Lemma apply_session_open_wf limits descriptor incarnation opened_at s :
  wf_source_descriptor limits descriptor -> is_u64 incarnation -> incarnation <> 0 -> is_i64 opened_at ->
  wf_state limits s -> wf_state limits (apply_session_open descriptor incarnation opened_at s).
Proof.
  intros Hd Hi Hn Ht Hs. unfold apply_session_open.
  apply (set_sessions_wf _ (set_sources (map_set (src_id descriptor) (open_source descriptor incarnation
    (default default_source_record (map_find (src_id descriptor) (rs_sources s)))) (rs_sources s)) s)).
  - apply set_sources_wf; [done|apply Hd|]. apply open_source_wf; [done|done|].
    destruct (map_find _ _) as [src|] eqn:E; [left|by right].
    destruct Hs as (_ & _ & [_ Hall] & _). by apply (forall_find _ _ _ _ Hall) in E as [_ ?].
  - split_and!; try done; apply Hd.
  - apply stamp_session_wf; [done|]. destruct (map_find _ _) as [r|] eqn:E; [|apply default_session_wf].
    destruct Hs as (_ & _ & _ & [_ Hall] & _). by apply (forall_find _ _ _ _ Hall) in E as [_ ?].
Qed.

(** Opening a session is the replayed change followed by marking it live. *)
Lemma open_session_state_eq descriptor incarnation opened_at s :
  let s1 := apply_session_open descriptor incarnation opened_at s in
  let key := mkKey (src_id descriptor) incarnation in
  open_session_state descriptor incarnation opened_at s =
  set_sessions (map_set key (set_live true false (default default_session_record (map_find key (rs_sessions s1))))
                  (rs_sessions s1)) s1.
Proof.
  cbn -[map_set map_find open_source]. unfold open_session_state, set_sessions, set_sources.
  cbn -[map_set map_find open_source]. f_equal. rewrite find_set_eq. cbn [from_option id].
  rewrite map_set_set. f_equal. destruct (open_source _ _ _) as [d i c b] eqn:E. cbn. f_equal.
  apply (f_equal sr_current_incarnation) in E. rewrite open_source_current in E. cbn in E. lia.
Qed.

Lemma open_session_state_wf limits descriptor incarnation opened_at s :
  wf_source_descriptor limits descriptor -> is_u64 incarnation -> incarnation <> 0 -> is_i64 opened_at ->
  wf_state limits s -> wf_state limits (open_session_state descriptor incarnation opened_at s).
Proof.
  intros Hd Hi Hn Ht Hs. rewrite open_session_state_eq.
  pose proof (apply_session_open_wf limits descriptor incarnation opened_at s Hd Hi Hn Ht Hs) as Hs1.
  apply set_sessions_wf; [done|split_and!; try done; apply Hd|]. apply set_live_wf.
  destruct (map_find _ _) as [r|] eqn:E; [|apply default_session_wf].
  destruct Hs1 as (_ & _ & _ & [_ Hall] & _). by apply (forall_find _ _ _ _ Hall) in E as [_ ?].
Qed.

(** ** The registry object *)

Record impl_wf {S} (impl : Impl S) : Prop := {
  iw_limits : limits_u32 (im_limits impl);
  iw_history : 0 <= im_history_per_key impl <= max_history_per_key (im_limits impl);
  iw_state : wf_state (im_limits impl) (im_state impl);
}.

Section impl.
Context {S : Type} `{AppendLog S}.
Implicit Types impl : Impl S.

Lemma impl_wf_state impl impl' :
  im_limits impl' = im_limits impl -> im_history_per_key impl' = im_history_per_key impl ->
  wf_state (im_limits impl) (im_state impl') -> impl_wf impl -> impl_wf impl'.
Proof. intros E1 E2 Hs []. split; [by rewrite E1|by rewrite E1, E2|by rewrite E1]. Qed.

Lemma state_find_source limits s id source :
  wf_state limits s -> map_find id (rs_sources s) = Some source -> wf_source_record limits source.
Proof. intros (_ & _ & [_ Hall] & _) E. by apply (forall_find _ _ _ _ Hall) in E as [_ ?]. Qed.

Lemma state_find_session limits s key session :
  wf_state limits s -> map_find key (rs_sessions s) = Some session -> wf_owner key /\ wf_session_record session.
Proof. intros (_ & _ & _ & [_ Hall] & _) E. by apply (forall_find _ _ _ _ Hall) in E. Qed.

Lemma commit_wf e now persist meta impl d t impl1 :
  commit_case e now persist meta impl d t impl1 -> impl_wf impl -> wf_evidence (im_limits impl) e ->
  wf_attestation meta ->
  wf_state (im_limits impl) (im_state impl1) /\ im_limits impl1 = im_limits impl /\
  im_history_per_key impl1 = im_history_per_key impl.
Proof.
  intros Hcase [Hl Hh Hs] [_ He] Hm.
  destruct Hcase as [dec cache Hd Ha|dec cache text impl' Hd Hp Hlog Hst Hc Hlim Hhis|dec cache store Hd Ha Hacc Hsto Hlog].
  - done.
  - by rewrite Hst.
  - split; [|done].
    pose proof (decide_change_wf (im_limits impl) (im_state impl) meta (im_labels impl) e He (proj1 Hm)) as Hw.
    pose proof (decide_meta (im_limits impl) (im_state impl) meta (im_labels impl) e) as Hme.
    rewrite Hd in Hw, Hme. cbn in Hme. apply apply_tables_wf; [done|by rewrite Hme|done|done].
Qed.

Lemma ingest_wf e now persist live impl :
  impl_wf impl -> typed_evidence e -> is_i64 now -> impl_wf (ingest_locked e now persist live impl).2.
Proof.
  intros Hwf Ht Hn. destruct (ingest_locked e now persist live impl) as [r impl'] eqn:E.
  apply ingest_cases in E as [r' refusals Hr|source session d t impl1 refusals hdr key Hc Hv Hsrc Hdes Hses Hcase].
  - by eapply impl_wf_state; [..|exact Hwf]; [| |apply Hwf].
  - pose proof (validated_wf _ _ Hv Ht) as He.
    destruct (state_find_source _ _ _ _ (iw_state _ Hwf) Hsrc) as (Hsd & _ & _).
    destruct (commit_wf _ _ _ _ _ _ _ _ Hcase Hwf He) as (Hs1 & El & Eh).
    { apply (attestation_wf (im_limits impl)); [done|apply Hsd|done]. }
    destruct (state_find_session _ _ _ _ (iw_state _ Hwf) Hses) as [Hko Hsess].
    apply (impl_wf_state impl); [done|done| |done].
    apply set_sessions_wf; [done|done|]. apply count_session_wf; [apply He|done].
Qed.

Lemma ingest_all_wf now evidence impl :
  impl_wf impl -> (forall i, is_i64 (now i)) -> Forall typed_evidence evidence ->
  impl_wf (ingest_all now evidence impl).2.
Proof.
  intros Hwf Hn Ht. revert now impl Hwf Hn. induction Ht as [|e rest He _ IH]; intros now impl Hwf Hn; [done|]. cbn.
  pose proof (ingest_wf e (now 0%nat) true true impl Hwf He (Hn _)) as H1.
  destruct (ingest_locked _ _ _ _ _) as [r impl1]. cbn in H1.
  specialize (IH (fun i => now (Datatypes.S i)) impl1 H1 (fun i => Hn _)). by destruct (ingest_all _ rest impl1).
Qed.

Lemma open_refusal_wf descriptor incarnation impl :
  open_session_refusal descriptor incarnation impl = None -> typed_descriptor descriptor ->
  wf_source_descriptor (im_limits impl) descriptor /\ incarnation <> 0.
Proof.
  unfold open_session_refusal. case_match; [done|].
  destruct (is_nil (src_id descriptor) || (incarnation =? 0)) eqn:E1; [done|].
  destruct (negb (fits (src_name descriptor) _) || _) eqn:E2; [done|]. intros _ [Hid Ha].
  apply orb_false_iff in E1 as [Hnil Hinc]. apply orb_false_iff in E2 as [Hn Hd].
  apply negb_false_iff, fits_true in Hn, Hd. apply Z.eqb_neq in Hinc. by split_and!.
Qed.

Lemma open_session_wf descriptor incarnation t1 t2 impl :
  impl_wf impl -> typed_descriptor descriptor -> is_u64 incarnation -> is_i64 t2 ->
  impl_wf (open_session descriptor incarnation t1 t2 impl).2.
Proof.
  intros Hwf Htd Hi Ht. unfold open_session.
  destruct (open_session_refusal _ _ _) as [[[? ?] ?]|] eqn:Er; [done|].
  apply open_refusal_wf in Er as [Hd Hn]; [|done].
  destruct (log_session_open _ _ _ _) as [r impl1] eqn:El.
  apply log_session_open_same in El as [store ->].
  destruct r as [[? ?]|]; [by eapply impl_wf_state; [..|exact Hwf]; [| |apply Hwf]|].
  destruct (if negb _ || _ then _ else _) as [disp detail]. cbn [snd].
  apply (impl_wf_state impl); [done|done| |done]. apply open_session_state_wf; try done. apply Hwf.
Qed.

Lemma close_session_wf key impl : impl_wf impl -> impl_wf (close_session key impl).2.
Proof.
  intros Hwf. unfold close_session. case_match; [done|].
  destruct (map_find key _) as [session|] eqn:Es; [|done].
  destruct (state_find_session _ _ _ _ (iw_state _ Hwf) Es) as [Hk Hse].
  assert (wf_state (im_limits impl) (set_sessions (map_set key (set_live false true session)
            (rs_sessions (im_state impl))) (im_state impl))).
  { apply set_sessions_wf; [apply Hwf|done|done]. }
  destruct (im_store impl) as [store|]; [|by apply (impl_wf_state impl)].
  destruct (log_append _ _ store) as [store' [|]]; apply (impl_wf_state impl); try done. apply Hwf.
Qed.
☆ ☆ ☆ ☆
Exercise directions
Starting at the line that contains "apply orb_false_iff in E1" and stopping after the line that contains "apply log_session_open_same in", write out every line exactly as it appears above, and no other line.

Solution to this problem
  apply orb_false_iff in E1 as [Hnil Hinc]. apply orb_false_iff in E2 as [Hn Hd].
  apply negb_false_iff, fits_true in Hn, Hd. apply Z.eqb_neq in Hinc. by split_and!.
Qed.

Lemma open_session_wf descriptor incarnation t1 t2 impl :
  impl_wf impl -> typed_descriptor descriptor -> is_u64 incarnation -> is_i64 t2 ->
  impl_wf (open_session descriptor incarnation t1 t2 impl).2.
Proof.
  intros Hwf Htd Hi Ht. unfold open_session.
  destruct (open_session_refusal _ _ _) as [[[? ?] ?]|] eqn:Er; [done|].
  apply open_refusal_wf in Er as [Hd Hn]; [|done].
  destruct (log_session_open _ _ _ _) as [r impl1] eqn:El.
  apply log_session_open_same in El as [store ->].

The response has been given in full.